La verifica va fatta tenendo l’automobile in piano, a motore rigorosamente freddo. Il livello esatto è fino alla tacca segnata sul serbatoio in plastica. Per i rabbocchi è consigliabile usare acqua distillata o demineralizzata, la stessa utilizzata per i ferri da stiro, in modo da non usurare il motore.

L’acqua distillata bolle a 100 gradi e soprattutto ghiaccia a 0 gradi, quindi bisogna integrarla con un antigelo. Il liquido di raffreddamento deve essere controllato da un professionista del settore ogni due anni e, del tutto sostituito, dopo circa quattro anni.

Liquido freni

Il liquido dell’impianto idraulico dei freni non deve mai scendere sotto il livello indicato. Se questo accade si accenderà una spia luminosa nell’auto ma, se si vuole prevenire questo avviso, occorre controllare il livello direttamente dal piccolo serbatoio all’interno del vano motore.

Se il liquido scende più rapidamente del solito, molto probabilmente dipende da una perdita che, per la propria sicurezza ed incolumità, va subito eliminata.

Spazzole tergicristallo

Gli agenti atmosferici ed un uso prolungato o poco accorto dei tergicristalli, conduce di solito ad una loro veloce usura. Per evitare danni precoci, non si deve far lavorare le spazzole su un parabrezza brinato (che comunque non si riuscirebbe a pulire) e, non bisogna dimenticare inserito il tergilunotto quando il vetro è asciutto (lavorando a secco, la gomma si deteriora).

La sostituzione delle spazzole deve essere fatta per tempo, soprattutto se il veicolo è poco diffuso.

Se così non fosse, si potrebbe fare fatica a reperire il ricambio adeguato, oppure pagarlo a caro prezzo. La sostituzione delle spazzole può essere eseguita anche da soli, seguendo le istruzioni allegate.

Attenzione però ai tergicristalli delle auto moderne: il procedimento di sostituzione non potrebbe essere facilmente intuitivo.

Liquido lavavetri

Per scongiurare ogni danno al parabrezza, bisogna usare solo ed esclusivamente il liquido specifico, reperibile presso ricambisti e supermercati specializzati.
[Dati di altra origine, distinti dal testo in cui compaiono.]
(** What printing leaves alone. *)
Lemma failure_notes_return (failed why : string) (c : SSHConfig) (st : Session) :
  exists st',
    (on_env (print (failed ++ " failed: " ++ why)) ;;;
     (if Py.truthy (password c) then
        on_env (print "Note: Make sure 'sshpass' is installed on your system.") ;;;
        on_env (print "On Ubuntu/Debian: sudo apt-get install sshpass") ;;;
        on_env (print "On Fedora: sudo dnf install sshpass") ;;;
        on_env (print "On Arch: sudo pacman -S sshpass")
      else ret tt)) st = Ok tt st'
    /\ ui st' = ui st
    /\ key_file (senv st') = key_file (senv st)
    /\ config_file (senv st') = config_file (senv st)
    /\ launched (senv st') = launched (senv st).
Proof.
  set (P := fun a b : Session =>
              ui b = ui a /\ key_file (senv b) = key_file (senv a)
              /\ config_file (senv b) = config_file (senv a)
              /\ launched (senv b) = launched (senv a)).
  assert (Pt : forall a b c0 : Session, P a b -> P b c0 -> P a c0).
  { unfold P. intros a b c0 (A1 & A2 & A3 & A4) (B1 & B2 & B3 & B4).
    repeat split; congruence. }
  assert (Pp : forall line, keeps P (on_env (print line))).
  { intros line a. unfold on_env. rewrite zoom_final. unfold P. repeat split. }
  assert (Np : forall line a, raises_only (fun _ => False) (on_env (print line) a)).
  { intros line a. apply on_env_never_raises. intros e. exact I. }
  match goal with
  | |- exists st', ?m st = _ /\ _ =>
      assert (K : keeps P m); [|assert (N : raises_only (fun _ => False) (m st))]
  end.
  - apply keeps_bind; [exact Pt|apply Pp|intros []].
    destruct (Py.truthy (password c)).
    + repeat (apply keeps_bind; [exact Pt|apply Pp|intros []]). apply Pp.
    + apply keeps_ret. intros a. unfold P. repeat split.
  - apply raises_only_bind; [apply Np|intros [] s1 _].
    destruct (Py.truthy (password c)); [|exact I].
    repeat (apply raises_only_bind; [apply Np|intros [] ? _]). apply Np.
  - specialize (K st). revert K N.
    match goal with
    | |- context [final_state (?m st)] => destruct (m st) as [[] st'|x st']
    end; simpl; intros K N; [|contradiction].
    exists st'. split; [reflexivity|exact K].
Qed.

(** X13. Connecting changes nothing but the message.  With a profile
    selected, [c] launches exactly one client, with the command line and
    the SSHPASS value that [client_command] builds, and returns to the
    loop.  The interface object is as before except for the message, and
    the key file and the registry file are untouched.  The message then
    tells how the client ended: closed for exit code 0, an authentication
    failure for 6, the exit code otherwise. *)
Theorem connect_changes_message_only (s : Session) (label : string) (c : SSHConfig) :
  Py.index (display_items (ui s)) (current_index (ui s))
  = Some (label, type_config, data_config c) ->
  exists s',
    handle_list_input (ord "c") s = Ok true s'
    /\ same_but_message (ui s) (ui s')
    /\ key_file (senv s') = key_file (senv s)
    /\ config_file (senv s') = config_file (senv s)
    /\ launched (senv s') = launched (senv s) ++ [client_command "ssh" "-p" c]
    /\ (forall code rest, procs (senv s) = Exited code :: rest ->
          message (ui s')
          = if code =? 0 then "Connection closed"
            else if code =? 6
                 then "Authentication failed - check username and password"
                 else ("Connection failed with exit code " ++ Py.str_of_int code)%string).
Proof.
  intros Hi. pose proof (index_nonempty _ _ _ Hi) as Hn.
  unfold handle_list_input, bind at 1 2 3, gets at 1 2 3.
  replace ((ord "c" =? KEY_UP) && _) with false by reflexivity.
  replace ((ord "c" =? KEY_DOWN) && _) with false by reflexivity.
  replace (ord "c" =? KEY_ENTER) with false by reflexivity.
  replace (ord "c" =? ord "a") with false by reflexivity.
  replace ((ord "c" =? ord "e") && _) with false by reflexivity.
  replace ((ord "c" =? ord "d") && _) with false by reflexivity.
  replace (ord "c" =? ord "q") with false by reflexivity.
  rewrite Hn. replace ((ord "c" =? ord "c") && negb false) with true by reflexivity.
  unfold bind at 1, selected_item, bind at 1, gets at 1, bind at 1, gets at 1.
  rewrite Hi. unfold or_raise, ret at 1.
  unfold bind at 1, bind at 1, as_config, ret at 1.
  unfold bind at 1, show_message at 1, on_ui at 1, modify.
  unfold connect_to_ssh, connect, bind at 1, on_env at 1, zoom, modify.
  cbn [senv ui].
  unfold bind at 1, on_env at 1, zoom, pop_proc. cbn [senv ui procs add_launched].
  destruct (procs (senv s)) as [|[code|why] rest] eqn:Hp.
  - eexists. split; [reflexivity|]. cbn [ui senv]. repeat split.
    intros code rest E. discriminate E.
  - destruct (code =? 0) eqn:E0; [|destruct (code =? 6) eqn:E6];
      (eexists; split; [reflexivity|]; cbn [ui senv]; repeat split;
       intros code' rest' E; inversion E; subst; rewrite ?E0, ?E6; reflexivity).
  - match goal with
    | |- context [bind (on_env (print ?l)) ?k ?st] =>
        destruct (failure_notes_return "Connection" why c st)
          as (st' & E & Hu & Hk & Hc & Hl)
    end.
    rewrite E.
    eexists. split; [reflexivity|]. cbn [ui senv] in *. rewrite Hu, Hk, Hc, Hl.
    repeat split. intros code rest' E'. discriminate E'.
Qed.

(** X14. A message lasts three redraws of the list.  After [show_message]
    with a non-empty text, the first two [draw_list] keep the text and the
    third clears it; drawing the form never counts it down. *)
Theorem message_lasts_three_draws (s : Session) (msg : string) :
  msg <> EmptyString ->
  forall s0, show_message msg s = Ok tt s0 ->
  message (ui (final_state (draw_list s0))) = msg
  /\ message (ui (final_state ((draw_list ;;; draw_list) s0))) = msg
  /\ message (ui (final_state ((draw_list ;;; draw_list ;;; draw_list) s0)))
     = EmptyString
  /\ draw_add_form s0 = Ok tt s0.
Proof.
  intros Hm s0 H. unfold show_message, on_ui, modify in H.
  inversion H; subst; clear H.
  destruct msg as [|a msg]; [congruence|].
  repeat split.
Qed.

(** An interrupt during the read, once the drawing has returned: back to
    list mode with a message, everything else kept. *)
Lemma interrupt_after_draw (s d : Session) :
  draw (mode (ui s)) s = Ok tt d ->
  turn Interrupt s
  = Ok true
      (mkSession
         (set_message_timeout 3
            (set_message "Operation cancelled" (set_mode mode_list (ui d))))
         (senv d)).
Proof.
  intros H. unfold turn, bind at 1, gets at 1, bind at 1. now rewrite H.
Qed.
Soprattutto nella stagione invernale, avere un lavavetri efficiente è fondamentale per la visibilità.

Può sembrare un avvertimento superfluo, ma non lo è: attenzione a non scambiare un serbatoio per un l’altro rischiando, di aggiungere liquido permanente per l’impianto di raffreddamento al lavavetri o viceversa. Non usare prodotti che potrebbero risultare corrosivi oppure congelanti, bloccando gli spruzzatori proprio quando se ne ha più bisogno. E’ possibile regolare da soli la direzione degli ugelli procedendo per tentativi utilizzando uno spillo nel foro degli spruzzatori.